Assignment – Where the word "index" appears in a line below, copy the whole line.

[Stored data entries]
- - - - -

Lemma numeric_mismatch_names_both_variants_witness :
  fst (titan_runtime_function_return_error (H := ref_host) 7 3
         (mkTValue 19 0) three_ints)
  = Raises
      "wrong type for function result at line 7, expected float but found integer".
Proof.
  assert (Hne : LUA_TNUMINT (LuaHost := ref_host)
                <> LUA_TNUMFLT (LuaHost := ref_host)) by discriminate.
  exact (proj1 (proj2
    (numeric_mismatch_names_both_variants (H := ref_host)
       three_ints "x" 7 0 Hne))).
Defined.

(** ** What the write check changes *)

(** X11. The write check changes the table by its normalization, and
    beyond that only when the index equals the size of the normalized array
    part: at every other index, whether the check returns or raises, the
    table it leaves is the normalized table; at that index it is the
    normalized table resized to the size asked for. *)
Theorem write_check_changes_table_only_on_append `{H : LuaHost}
    (s : State) (ui : N) (line col : Z) :
  let t0 := host_normalize_table (the_table s) in
  the_table (snd (titan_runtime_array_out_of_bounds_write ui line col s))
  = (if (ui =? sizearray t0)%N
     then host_resizearray t0
            (if (sizearray t0 =? 0)%N then 1%N
             else ((2 * sizearray t0) mod 2 ^ uint_bits)%N)
     else t0)
  /\ (returned
        (fst (titan_runtime_array_out_of_bounds_write ui line col s))
      = false ->
      the_table (snd (titan_runtime_array_out_of_bounds_write ui line col s))
      = t0).
Proof.
  intros t0. split; [apply write_table|].
  rewrite write_outcome, write_table. fold t0.
  change (normal_size s) with (sizearray t0).
  destruct (N.ltb_spec (sizearray t0) ui); [|discriminate].
  intros _. destruct (N.eqb_spec ui (sizearray t0)); [lia | reflexivity].
Qed.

- - - - -

Solution to the exercise –
    beyond that only when the index equals the size of the normalized array
    part: at every other index, whether the check returns or raises, the
    table it leaves is the normalized table; at that index it is the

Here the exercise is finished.